Rappel techniques sur l’augmentation mammaire

En quoi consiste l’opération ?

Avant de subir une mastoplastie additive, vous devrez suivre les instructions du spécialiste concernant la prise de liquides, d’aliments, de médicaments, de tabac et l’hydratation du sein. Si vous suivez un traitement anticoagulant, il faut l’interrompre avant la chirurgie.
L’intervention, d’une durée de 1 à 2 heures, est réalisée en salle d’opération sous anesthésie générale. Une petite incision sera pratiquée près de l’aréole, de l’aisselle ou du sillon sous-mammaire, de façon à la rendre presque invisible. Le tissu mammaire est alors soulevé et la prothèse est mise en place. Les tubes de drainage sont utilisés à de nombreuses occasions et seront enlevés le lendemain.
Après l’opération d’augmentation des seins, le patient devra attendre au moins 4 à 6 heures avant de prendre des liquides et après 24 heures, il pourra rentrer chez lui. En cas de douleur, le patient peut prendre des analgésiques, des anti-inflammatoires ou des antibiotiques avec des protecteurs gastriques selon le cas (le patient peut se plaindre de douleurs au sein pendant quelques semaines). De plus, vous devrez porter un soutien-gorge spécial 24 heures par jour pendant un mois.
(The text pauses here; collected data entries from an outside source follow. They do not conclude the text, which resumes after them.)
(* ===== verification/Scheduler.v ===== *)
(** * The policy pipeline — src/internal/scheduler/{scheduler,conflict}.go

    [SchedulingPolicy] is the interface the pipeline is written against: a
    record of operations with the optional extensions as options, and
    [PolicyLaws], what the pipeline relies on.  The built-in policies are the
    instances.  A policy's mutable state (only the rotation counter of
    round-robin/v0 exists) is passed explicitly. *)

From S2P Require Import Prelude Float64 GoLib Qasm Views Filter Policies Fronts.

Record SchedulingPolicy := mkPolicy {
  PolName : string;
  PolFilter : JobView -> TargetView -> Z -> string;
  PolScore : JobView -> TargetView -> Z -> float64;
  PolScoreSet : option (Z -> JobView -> list TargetView -> Z -> list float64 * Z);
  PolPredictESP : option (JobView -> TargetView -> float64) }.

Record Decision := mkDecision {
  DPolicy : string; DTarget : string; DScore : float64; DSnapshotID : string;
  DWaitSeconds : float64; DPredictedESP : float64; DReason : string; DRejected : list Rejection }.

Definition by_name (a b : TargetView) : bool := str_lt a.(TName) b.(TName).

Definition feasible_in (p : SchedulingPolicy) (j : JobView) (now : Z) (t : TargetView) : bool :=
  String.eqb (p.(PolFilter) j t now) "".

Definition rejections (p : SchedulingPolicy) (j : JobView) (now : Z) (sorted : list TargetView)
  : list Rejection :=
  (fun t => mkRejection t.(TName) (p.(PolFilter) j t now))
    <$> List.filter (fun t => negb (feasible_in p j now t)) sorted.

(** The scores of the feasible targets: the set scorer if the policy has one. *)
Definition scores (p : SchedulingPolicy) (st : Z) (j : JobView) (feasible : list TargetView) (now : Z)
  : list float64 * Z :=
  match p.(PolScoreSet) with
  | Some f => f st j feasible now
  | None => ((fun t => p.(PolScore) j t now) <$> feasible, st)
  end.

(** [if best == nil || scores[i] > d.Score]. *)
Definition better (a b : TargetView * float64) : bool := fgt a.2 b.2.

Definition reason_text (p : SchedulingPolicy) (best : option (TargetView * float64))
    (feasible total : nat) (rejected : list Rejection) : string :=
  let head :=
    match best with
    | Some (t, score) =>
        "policy " +:+ p.(PolName) +:+ " selected " +:+ t.(TName) +:+ " (score " +:+ fmt_f 4 score
          +:+ ") among " +:+ itoa (Z.of_nat feasible) +:+ " feasible target(s)"
    | None =>
        "policy " +:+ p.(PolName) +:+ " found no feasible target among " +:+ itoa (Z.of_nat total)
    end in
  match rejected with
  | [] => head
  | _ => head +:+ "; filtered: "
           +:+ join ((fun r => r.(RTarget) +:+ " (" +:+ r.(RReason) +:+ ")") <$> rejected) "; "
  end.

Definition Schedule (p : SchedulingPolicy) (st : Z) (j : JobView) (fleet : list TargetView) (now : Z)
  : Decision * Z :=
  let sorted := sort_by by_name fleet in
  let rejected := rejections p j now sorted in
  let feasible := List.filter (feasible_in p j now) sorted in
  let '(sc, st') := scores p st j feasible now in
  let best := scan_best better (zip feasible sc) in
  let reason := reason_text p best (length feasible) (length sorted) rejected in
  (match best with
   | Some (t, score) =>
       let esp := match p.(PolPredictESP) with Some f => f j t | None => f0 end in
       mkDecision p.(PolName) t.(TName) score t.(SnapshotID) t.(WaitSeconds) esp reason rejected
   | None => mkDecision p.(PolName) "" f0 "" f0 f0 reason rejected
   end, st').

(** [Decision.PlacementRecord]: the status.placement document. *)
Definition PlacementRecord (d : Decision) : doc :=
  let rejected := (fun r => jobj [("target", JStr r.(RTarget)); ("reason", JStr r.(RReason))])
                    <$> d.(DRejected) in
  let predicted : doc := mkdoc [("waitSeconds", JNum d.(DWaitSeconds))] in
  let predicted := if fgt d.(DPredictedESP) f0
                   then <["successProbability" := JNum d.(DPredictedESP)]> predicted else predicted in
  mkdoc [("policy", JStr d.(DPolicy)); ("calibrationSnapshot", JStr d.(DSnapshotID));
         ("predicted", JObj predicted); ("reason", JStr d.(DReason)); ("rejected", JArr rejected)].

(** ** The registered policies *)

Definition fifoPolicy : SchedulingPolicy :=
  mkPolicy "fifo/v0" FilterTarget (fun _ _ _ => f0) None None.

Definition staticBestPolicy : SchedulingPolicy :=
  mkPolicy "static-best/v0" FilterCapabilityOnly (fun _ t _ => staticBest_Score t) None None.

Definition roundRobinPolicy : SchedulingPolicy :=
  mkPolicy "round-robin/v0" FilterCapabilityOnly (fun _ _ _ => f0)
    (Some (fun st _ feasible _ => roundRobin_ScoreSet st feasible)) None.

Definition calibAwarePolicy : SchedulingPolicy :=
  mkPolicy "calib-aware/v0" FilterTarget (fun j t _ => calibAware_Score j t) None (Some PredictedESP).

Definition paretoPolicy : SchedulingPolicy :=
  mkPolicy "pareto/v0" FilterTarget (fun _ _ _ => f0)
    (Some (fun st j feasible _ => (pareto_ScoreSet j feasible, st))) None.

Definition adaptiveDeferralPolicy (math_exp : float64 -> float64) : SchedulingPolicy :=
  mkPolicy "adaptive-deferral/v0" FilterTarget (adaptiveDeferral_Score math_exp) None (Some PredictedESP).

(** The factories, as the [init] functions register them. *)
Definition factories (math_exp : float64 -> float64) : list (string * SchedulingPolicy) :=
  [("fifo/v0", fifoPolicy); ("static-best/v0", staticBestPolicy); ("round-robin/v0", roundRobinPolicy);
   ("calib-aware/v0", calibAwarePolicy); ("pareto/v0", paretoPolicy);
   ("adaptive-deferral/v0", adaptiveDeferralPolicy math_exp)].

Definition RegisteredPolicies (math_exp : float64 -> float64) : list string :=
  sort_strings (fst <$> factories math_exp).

Inductive policy_error := UnknownPolicy (name : string) (registered : list string).

Definition find_factory (math_exp : float64 -> float64) (name : string) : option SchedulingPolicy :=
  snd <$> List.find (fun e => String.eqb e.1 name) (factories math_exp).
(* ===== verification/FairShare.v ===== *)
(** * Fair-share ordering — src/internal/dispatch/fairshare.go

    Weighted deficit round-robin over projects.  An index that would be out of
    range makes the Go code panic; the model returns [None] there, and
    [fairOrder_total] shows that it never does. *)

From S2P Require Import Prelude Float64 GoLib Phase Database JobStore Tables.

(** [tenants]: each tenant once, in order of first appearance. *)
Fixpoint seen_tenants (seen : list string) (pending : list JobRecord) : list string :=
  match pending with
  | [] => []
  | rec :: rest =>
      if str_in rec.(Tenant) seen then seen_tenants seen rest
      else rec.(Tenant) :: seen_tenants (rec.(Tenant) :: seen) rest
  end.

(** [queues[tenant]]: that tenant's jobs, in order. *)
Definition queue (pending : list JobRecord) (tenant : string) : list JobRecord :=
  List.filter (fun r => String.eqb r.(Tenant) tenant) pending.

Definition weightOf (weights : gmap string Z) (tenant : string) : float64 :=
  let w := default 0 (weights !! tenant) in if 1 <=? w then f_of_Z w else f1.

Definition assigned_of (assigned : gmap string nat) (tenant : string) : nat :=
  default 0%nat (assigned !! tenant).

Section Order.
Context (weights : gmap string Z) (pending : list JobRecord).

Definition exhausted (assigned : gmap string nat) (tenant : string) : bool :=
  Nat.eqb (assigned_of assigned tenant) (length (queue pending tenant)).

Definition virtual_time (assigned : gmap string nat) (tenant : string) : float64 :=
  fdiv (f_of_Z (Z.of_nat (assigned_of assigned tenant) + 1)) (weightOf weights tenant).

(** One round of the inner loop, on [(best, bestKey)]. *)
Definition pick_step (assigned : gmap string nat) (acc : string * float64) (tenant : string)
  : string * float64 :=
  if exhausted assigned tenant then acc
  else let key := virtual_time assigned tenant in
       if String.eqb acc.1 "" || flt key acc.2 then (tenant, key) else acc.

Definition pick (assigned : gmap string nat) (tenants : list string) : string :=
  (fold_left (pick_step assigned) tenants ("", f0)).1.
Il sera possible de retourner au travail après quelques jours, mais il est recommandé de ne pas soulever de poids au-dessus de la tête pendant 2 à 3 semaines et d’éviter tout contact physique excessif pendant au moins 3 à 4 semaines.

Quels sont les risques d’une mastoplastie additive ?

La mastoplastie additive est une technique sûre, à condition qu’elle soit pratiquée par un chirurgien plasticien qualifié et dans une bonne structure. Cependant, comme pour toute intervention chirurgicale, il peut y avoir des complications : la plus fréquente est la contracture capsulaire, qui survient lorsque la cicatrice interne qui se forme autour de la prothèse se rétrécit excessivement, durcissant le sein. D’autres complications possibles, généralement temporaires, sont :

  • Hématomes
  • Infections
  • Altérations de la sensibilité du mamelon

Un risque extrêmement rare est la rupture de la prothèse avec dispersion conséquente du liquide interne. Si l’implant est composé de sérum, il peut être absorbé par l’organisme sans causer de dommages ; s’il est composé de silicone, la capsule créée par l’organisme peut ne pas se rompre (il n’y aura aucun changement) ou, en cas de rupture, vous pouvez assister à la vidange du sein. En cas de rupture d’une prothèse, qu’elle soit en silicone ou en sérum, il sera nécessaire de procéder à une nouvelle intervention chirurgicale pour remplacer l’ancien implant.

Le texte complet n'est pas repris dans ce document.